Invasive fungal infections are becoming more common across the world and are associated with significant death rates, particularly in the immunocompromised population. IFI is related with a number of risk factors, including neutropenia, extended hospitalisation, HIV infection, haematological malignancies, bone marrow transplantation, solid organ transplantation, chemotherapy, and the use of immunosuppressive medications. IFI is becoming more common in non-neutropenic patients in intensive care units. Candida and Aspergillus species cause the majority of IFI in the critical care environment. If not treated early, IFIs are linked to significant morbidity, including death rates of 30–70% owing to aspergillosis and 40–50% due to candidiasis.

IFI is difficult to diagnose because clinical symptoms and radiographic findings, as well as traditional microbiological and histological procedures, are less sensitive. Fungal culture normally takes 2 to 4 days to provide findings, on the other hand histological investigation is challenging in most situations. Therefore, a quick and reliable diagnosis of IFI using a simple and convenient technique is needed. BDG is a fungal cell-wall polysaccharide that is released into the bloodstream in people with IFIs.

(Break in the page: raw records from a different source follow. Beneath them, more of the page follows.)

Lemma sink_perm (x : A) (before : list A) :
  sort.sink less x before ≡ₚ x :: before.
Proof.
  induction before as [|y before IH]; simpl; [done|].
  destruct (less x y); [|done].
  rewrite IH. apply Permutation_swap.
Qed.

(** The sorted part, read backwards: nothing is less than what follows. *)
Lemma sink_sorted (x : A) (before : list A) :
  StronglySorted (λ p q, less p q = false) before →
  StronglySorted (λ p q, less p q = false) (sort.sink less x before).
Proof.
  induction before as [|y before IH]; simpl; intros Hsorted.
  - repeat constructor.
  - apply StronglySorted_cons in Hsorted as [Hy Hsorted].
    destruct (less x y) eqn:Hxy.
    + apply StronglySorted_cons. split; [|by apply IH].
      rewrite sink_perm. constructor; [by apply less_asym | done].
    + apply StronglySorted_cons. split.
      * constructor; [done|].
        eapply Forall_impl; [exact Hy|]. intros z Hz. by eapply less_false_trans.
      * by apply StronglySorted_cons.
Qed.

Lemma StronglySorted_reverse (R : relation A) (l : list A) :
  StronglySorted (flip R) l → StronglySorted R (reverse l).
Proof.
  induction l as [|x l IH]; intros Hsorted.
  - constructor.
  - apply StronglySorted_cons in Hsorted as [Hx Hsorted].
    rewrite reverse_cons. apply StronglySorted_app. split; [|split].
    + intros y z Hy Hz. apply list_elem_of_singleton in Hz as ->.
      rewrite elem_of_reverse in Hy. rewrite Forall_forall in Hx.
      exact (Hx y Hy).
    + by apply IH.
    + repeat constructor.
Qed.

Lemma insertionSort_perm (data : list A) :
  sort.insertionSort less data ≡ₚ data.
Proof.
  unfold sort.insertionSort. rewrite reverse_Permutation.
  assert (∀ before, foldl (λ before x, sort.sink less x before) before data
                    ≡ₚ before ++ data) as Hfold.
  { induction data as [|x data IH]; intros before; simpl.
    - by rewrite app_nil_r.
    - rewrite IH, sink_perm. simpl. apply Permutation_middle. }
  by rewrite Hfold.
Qed.

Lemma insertionSort_sorted (data : list A) :
  StronglySorted (λ p q, less q p = false) (sort.insertionSort less data).
Proof.
  unfold sort.insertionSort. apply StronglySorted_reverse. unfold flip.
  assert (∀ before,
            StronglySorted (λ p q, less p q = false) before →
            StronglySorted (λ p q, less p q = false)
              (foldl (λ before x, sort.sink less x before) before data))
    as Hfold.
  { induction data as [|x data IH]; intros before Hsorted; simpl; [done|].
    by apply IH, sink_sorted. }
  apply Hfold. constructor.
Qed.

End insertion_sort.

Lemma newestFirst_asym (p q : Post) :
  newestFirst p q = true → newestFirst q p = false.
Proof. apply After_asym. Qed.

Lemma newestFirst_false_trans (p q r : Post) :
  newestFirst p q = false → newestFirst q r = false → newestFirst p r = false.
Proof. apply After_false_trans. Qed.

Lemma insertionSort_newestFirst_sorted (x : list Post) :
  sortedBy newestFirst (sort.insertionSort newestFirst x).
Proof.
  apply insertionSort_sorted;
    [apply newestFirst_asym | apply newestFirst_false_trans].
Qed.

(** The insertion sort meets the contract of [sort.Slice]: the sorter of
    every slice of at most twelve posts. *)
Definition insertionSorter : sort.Sorter :=
  {| sort.Slice := sort.insertionSort newestFirst;
     sort.Slice_perm := insertionSort_perm newestFirst;
     sort.Slice_sorted := insertionSort_newestFirst_sorted |}.

Lemma StronglySorted_lookup {A : Type} (R : relation A) (l : list A)
    (i j : nat) (x y : A) :
  StronglySorted R l → l !! i = Some x → l !! j = Some y → (i < j)%nat → R x y.
Proof.
  intros Hsorted. revert i j.
  induction Hsorted as [|a l Hsorted IH Ha]; intros i j Hi Hj Hlt.
  - by rewrite lookup_nil in Hi.
  - destruct j as [|j]; [lia|]. destruct i as [|i]; simpl in *.
    + injection Hi as <-. rewrite Forall_forall in Ha.
      apply Ha. by eapply list_elem_of_lookup_2.
    + apply (IH i j); [done | done | lia].
Qed.

(** ** The homepage listing *)

Lemma Parse_error_zero (value : string) (e : error) :
  (time.Parse value).2 = Some e → (time.Parse value).1 = time.zero.
Proof.
  unfold time.Parse. cbv zeta.
  match goal with |- context [match ?parsed with Some _ => _ | None => _ end] =>
    by destruct parsed
  end.
Qed.


(** A post sinks only past posts of an earlier date. *)
Lemma sink_same_date (d : time.Time) (x : Post) (before : list Post) :
  filter (λ p, post_Date p = d) (sort.sink newestFirst x before)
  = filter (λ p, post_Date p = d) (x :: before).
Proof.
  induction before as [|y before IH]; simpl; [done|].
  destruct (newestFirst x y) eqn:Hless; [|done].
  rewrite (filter_cons _ y), IH, !filter_cons.
  destruct (decide (post_Date x = d)) as [Hx|Hx];
    destruct (decide (post_Date y = d)) as [Hy|Hy]; try done.
  unfold newestFirst in Hless. rewrite Hx, Hy, After_irrefl in Hless.
  discriminate.
Qed.

(** The insertion sort itself is stable: for every date, the posts of
    that date come out in the order they went in.  So a slice of at most
    twelve posts keeps the encounter order of its equal dates. *)
Lemma insertionSort_same_date (d : time.Time) (posts : list Post) :
  filter (λ p, post_Date p = d) (sort.insertionSort newestFirst posts)
  = filter (λ p, post_Date p = d) posts.
Proof.
  unfold sort.insertionSort.
  assert (∀ before,
            filter (λ p, post_Date p = d)
              (reverse (foldl (λ before x, sort.sink newestFirst x before)
                          before posts))
            = (filter (λ p, post_Date p = d) (reverse before)
                 ++ filter (λ p, post_Date p = d) posts)%list) as Hfold.
  { induction posts as [|x posts IH]; intros before; simpl.
    - by rewrite app_nil_r.
    - rewrite IH, !filter_reverse, sink_same_date, !(filter_cons _ x).
      destruct (decide (post_Date x = d)); [|done].
      by rewrite reverse_cons, <- app_assoc. }
  by rewrite Hfold.
Qed.

(** ** The tag index *)

Section TagIndex.

Context `{!sort.Sorter}.
Variable wd : FSNode.
Variable unicodeLower : string → string.
Variable cfg : Config.




(** The tag loop of the note walk indexes the parsed tags of the note. *)
Lemma note_tag_loop (tokens : list string) (tagsMap : gmap string (list Post))
    (p : Post) :
  foldl (λ m t,
           let t := strings.TrimSpace t in
           if bool_decide (t ≠ "") then indexTag unicodeLower m t p else m)
        tagsMap tokens
  = foldl (λ m t, indexTag unicodeLower m t p) tagsMap
      (filter (λ t, t ≠ "") (strings.TrimSpace <$> tokens)).
Proof.
  revert tagsMap. induction tokens as [|t tokens IH]; intros tagsMap; simpl.
  - done.
  - rewrite IH, filter_cons. case_bool_decide as Ht.
    + by rewrite decide_True.
    + by destruct (decide (strings.TrimSpace t ≠ "")).
Qed.

Lemma collectNoteTags_parseTags (path : string) (info : FileInfo)
    (tagsMap : gmap string (list Post)) :
  isNote path info = true →
  collectNoteTags wd unicodeLower cfg path (Some info) None tagsMap
  = (foldl (λ m t, indexTag unicodeLower m t (taggedNote wd cfg path info))
       tagsMap (parseTags (parseFrontmatter (readOrNil wd path)).1.1), None).
Proof.
  intros Hnote. unfold collectNoteTags. rewrite Hnote.
  destruct (parseFrontmatter (readOrNil wd path)) as [[meta body] err] eqn:Hparse.
  rewrite parseTags_filter. simpl.
  case_bool_decide; [|done]. by rewrite note_tag_loop.
Qed.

The BDG test has been widely utilised, and the results are incorporated in the European Organization for Research and Treatment of Cancer/Mycoses Study Group (EORTC/MSG) updated IFI diagnostic criteria. Broad-spectrum antibiotics, dialysis, and the usage of immunoglobulins have all been identified as confounding variables for false positive test .

Only a few studies from India have been published on role of the BDG test in the diagnosis of IFI. We therefore planned this study to assess the role of BDG test in adult population in ICU with a high risk of IFI.       .